Construction and functional analysis of ribosomal 5S RNA from Escherichia coli with single base changes in the ribosomal protein binding sites.

The ribosomal 5S RNA gene from E. coli was altered by oligonucleotide-directed mutagenesis at positions A66 and U103. The mutant genes were cloned into an expression vector and selectively transcribed in an UV-sensitive E. coli strain using a modified maxicell system. The mutant 5S RNA genes were found to be transcribed and processed normally. The 5S RNA molecules were assembled into 50S ribosomal subunits. Under in vitro conditions the stability of the mutant 70S ribosomes seemed, however, to be reduced, since they dissociated into their subunits more easily than those of the wild type.

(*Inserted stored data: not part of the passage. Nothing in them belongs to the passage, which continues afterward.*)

(** ** Theorems *)

(** *** Values in the buffer *)

Lemma vals_app sl l1 l2 : vals sl (l1 ++ l2) -> vals sl l1.
Proof. intros H i v Hi. apply H. rewrite lookup_app_l; [done|]. by eapply lookup_lt_Some. Qed.
Lemma vals_slice sl l1 l2 l3 : vals sl (l1 ++ l2 ++ l3) -> Forall2 rel_v (take (length l2) (drop (length l1) sl)) l2.
Proof.
  intros H. apply Forall2_same_length_lookup_2.
  - rewrite length_take, length_drop. destruct (decide (length l2 = 0%nat)) as [->|]; [lia|].
    destruct (lookup_lt_is_Some_2 (l1 ++ l2 ++ l3) (length l1 + length l2 - 1)) as [v Hv]; [rewrite !length_app; lia|].
    destruct (H _ _ Hv) as (x & Hx & _). apply lookup_lt_Some in Hx. lia.
  - intros i x v Hx Hv. pose proof (lookup_lt_Some _ _ _ Hv). rewrite lookup_take_lt, lookup_drop in Hx by done.
    destruct (H (length l1 + i)%nat v) as (x' & Hx' & Hr); [|by simplify_eq].
    rewrite lookup_app_r by lia. rewrite lookup_app_l by lia. by replace (length l1 + i - length l1)%nat with i by lia.
Qed.
Lemma vals_inserts sl l1 l2 xs i : vals sl l1 -> Forall2 rel_v xs l2 -> i = length l1 -> (i + length xs <= length sl)%nat ->
  vals (list_inserts i xs sl) (l1 ++ l2).
Proof.
  intros H1 H2 -> Hl j v Hj. destruct (decide (j < length l1)%nat).
  - rewrite list_lookup_inserts_lt by lia. apply H1. by rewrite lookup_app_l in Hj by lia.
  - rewrite lookup_app_r in Hj by lia. pose proof (Forall2_length _ _ _ H2). pose proof (lookup_lt_Some _ _ _ Hj).
    rewrite list_lookup_inserts by lia. destruct (Forall2_lookup_r _ _ _ _ _ H2 Hj) as (x & Hx & Hr). eauto.
Qed.
Lemma vals_insert sl l i x v : vals sl l -> rel_v x v -> (i < length sl)%nat -> vals (<[i:=x]> sl) (<[i:=v]> l).
Proof.
  intros H Hr Hi j w Hj. destruct (decide (i = j)) as [<-|].
  - destruct (decide (i < length l)%nat); [|apply lookup_lt_Some in Hj; rewrite length_insert in Hj; lia].
    rewrite list_lookup_insert_eq in Hj by done. simplify_eq. exists x. split; [by apply list_lookup_insert_eq|done].
  - rewrite list_lookup_insert_ne in Hj by done. destruct (H _ _ Hj) as (y & Hy & ?). exists y. by rewrite list_lookup_insert_ne.
Qed.

Lemma flat_newest below f fs : flat below (f :: fs) = flat below fs ++ a_locals f ++ rev (a_ops f).
Proof. done. Qed.

(** *** Access to the buffer *)

Definition room_for (c : exec) (n : Z) : Prop := n * sizeof_wah_value_t <= frame_ptr P (call_depth c).
Definition sized (c : exec) : Prop := zlen (slots c) = p_stack_bytes P / sizeof_wah_value_t /\ 0 <= p_frame_bytes P.
Lemma stack_end_eq : stack_end P = 8 * (p_stack_bytes P / 8).
Proof.
  unfold stack_end, alignof_wah_call_frame_t. change (8 - 1) with (Z.ones 3). rewrite <- Z.ldiff_land, Z.ldiff_ones_r by lia.
  rewrite Z.shiftr_div_pow2, Z.shiftl_mul_pow2 by lia. change (2 ^ 3) with 8. lia.
Qed.
Lemma stack_end_le : stack_end P <= p_stack_bytes P.
Proof. rewrite stack_end_eq. apply Z.mul_div_le. lia. Qed.
Lemma room_slots c n : sized c -> room_for c n -> n <= zlen (slots c).
Proof.
  unfold sized, room_for, frame_ptr, call_depth, sizeof_wah_value_t. intros [-> Hf] H.
  apply Z.div_le_lower_bound; [lia|]. assert (0 <= zlen (frames c)) by (unfold zlen; lia). pose proof stack_end_le. nia.
Qed.
Lemma in_buffer_room c i n : 0 <= i < n -> room_for c n -> in_buffer P c i = true.
Proof. unfold room_for, in_buffer, sizeof_wah_value_t. intros Hi H. rewrite andb_true_iff, !Z.leb_le. lia. Qed.
Lemma load_ok c i n x : room_for c n -> 0 <= i < n -> zget (slots c) i = Some x -> load P i c = (Ok x, c).
Proof. intros H Hi Hx. unfold load. rewrite (in_buffer_room c i n Hi H). unfold stm_opt. by rewrite Hx. Qed.
Lemma load_n_ok c k i n : sized c -> room_for c n -> 0 <= i -> i + Z.of_nat k <= n ->
  load_n P k i c = (Ok (take k (drop (Z.to_nat i) (slots c))), c).
Proof.
  intros Hs Hr. pose proof (room_slots c n Hs Hr) as Hl. unfold zlen in Hl. revert i. induction k as [|k IH]; intros i Hi Hn; [done|].
  cbn [load_n]. destruct (lookup_lt_is_Some_2 (slots c) (Z.to_nat i)) as [x Hx]; [lia|].
  unfold stm_bind. rewrite (load_ok c i n x Hr); [|lia|by rewrite zget_nat]. rewrite (IH (i + 1)) by lia. unfold stm_ret.
  rewrite (drop_S _ _ _ Hx). by replace (Z.to_nat (i + 1)) with (S (Z.to_nat i)) by lia.
Qed.
Lemma set_slots_twice l1 l2 c : set_slots l2 (set_slots l1 c) = set_slots l2 c.
Proof. done. Qed.
Lemma store_ok c i n x : sized c -> room_for c n -> 0 <= i < n -> store P i x c = (Ok tt, set_slots (<[Z.to_nat i:=x]> (slots c)) c).
Proof.
  intros Hs Hr Hi. pose proof (room_slots c n Hs Hr) as Hl. unfold store. rewrite (in_buffer_room c i n Hi Hr).
  rewrite zset_Some by lia. done.
Qed.
Lemma store_n_ok xs : forall c i n, sized c -> room_for c n -> 0 <= i -> i + zlen xs <= n ->
  store_n P i xs c = (Ok tt, set_slots (list_inserts (Z.to_nat i) xs (slots c)) c).
Proof.
  induction xs as [|x xs IH]; intros c i n Hs Hr Hi Hn; [by destruct c|]. cbn [store_n list_inserts].
  unfold zlen in *. simpl length in Hn. unfold stm_bind. rewrite (store_ok c i n x) by (done || lia).
  rewrite (IH (set_slots _ c) (i + 1) n); [|by unfold sized, zlen in *; cbn [slots set_slots]; rewrite length_insert|done|lia|lia].
  rewrite set_slots_twice. cbn [slots set_slots]. rewrite list_insert_inserts_lt by lia.
  by replace (Z.to_nat (i + 1)) with (S (Z.to_nat i)) by lia.
Qed.

(** *** Simulation *)

Lemma sim_ret {A B} (RA : A -> B -> Prop) x y : RA x y -> sim RA (stm_ret x) (stm_ret y).
Proof. intros H c a Hr. unfold sim_at. simpl. eauto. Qed.
Lemma sim_bind {A B A' B'} (RA : A -> B -> Prop) (RB : A' -> B' -> Prop) m1 m2 f1 f2 :
  sim RA m1 m2 -> (forall x y, RA x y -> sim RB (f1 x) (f2 y)) -> sim RB (stm_bind f1 m1) (stm_bind f2 m2).
Proof.
  intros Hm Hf c a Hr. unfold sim_at. specialize (Hm c a Hr). unfold sim_at in Hm. unfold stm_bind. destruct (m2 a) as [[y|e|] a'].
  - destruct Hm as (x & c' & -> & Hx & Hr'). by apply Hf.
  - destruct Hm as (c' & -> & H). eauto.
  - done.
Qed.
Lemma sim_mono {A B} (RA RB : A -> B -> Prop) m1 m2 : sim RA m1 m2 -> (forall x y, RA x y -> RB x y) -> sim RB m1 m2.
Proof. intros Hm H c a Hr. unfold sim_at. specialize (Hm c a Hr). unfold sim_at in Hm. destruct (m2 a) as [[y|e|] a']; naive_solver. Qed.
Lemma sim_err {A B} (RA : A -> B -> Prop) e : sim RA (stm_err e) (stm_err e).
Proof. intros c a Hr. unfold sim_at. simpl. eauto. Qed.
Lemma sim_fault {A B} (RA : A -> B -> Prop) m : sim RA m fault.
Proof. done. Qed.
Lemma sim_opt {A B} (RA : A -> B -> Prop) (o : option A) (o' : option B) :
  (forall y, o' = Some y -> exists x, o = Some x /\ RA x y) -> sim RA (stm_opt o) (stm_opt o').
Proof. intros H c a Hr. unfold sim_at. unfold stm_opt. destruct o' as [y|]; [|done]. destruct (H y eq_refl) as (x & -> & Hx). eauto. Qed.
Lemma sim_ensure b e : sim eq (stm_ensure b e) (stm_ensure b e).
Proof. destruct b; [by apply sim_ret|apply sim_err]. Qed.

The isolated mutated 5S RNAs with base changes in the ribosomal protein binding sites for L18 and L25, together with a point mutant at G41 (G to C), constructed earlier, were tested for their capacity to bind the 5S RNA binding proteins L5, L18 and L25. The following effects were observed: The base change A66 to C within the L18 binding site did not affect the binding of the ribosomal protein L18 but enhanced the stability of the L25-5S RNA complex considerably. The base changes U103 to G and G41 to C slightly reduced the binding of L5 and L25 whereas the binding of L18 to the mutant 5S RNAs was not altered. In addition 70S ribosomes with the single point mutations in their 5S RNAs were tested in their tRNA binding capacity. Mutants containing a C41 in their 5S RNA showed a reduction in the poly(U)-dependent Phe-tRNA binding, whereas the mutations to C66 and G 103 lead to completely inactive ribosomes in the same assay. Based on previous results a spatial model of the 5S RNA molecule is presented which is consistent with the findings reported in this paper.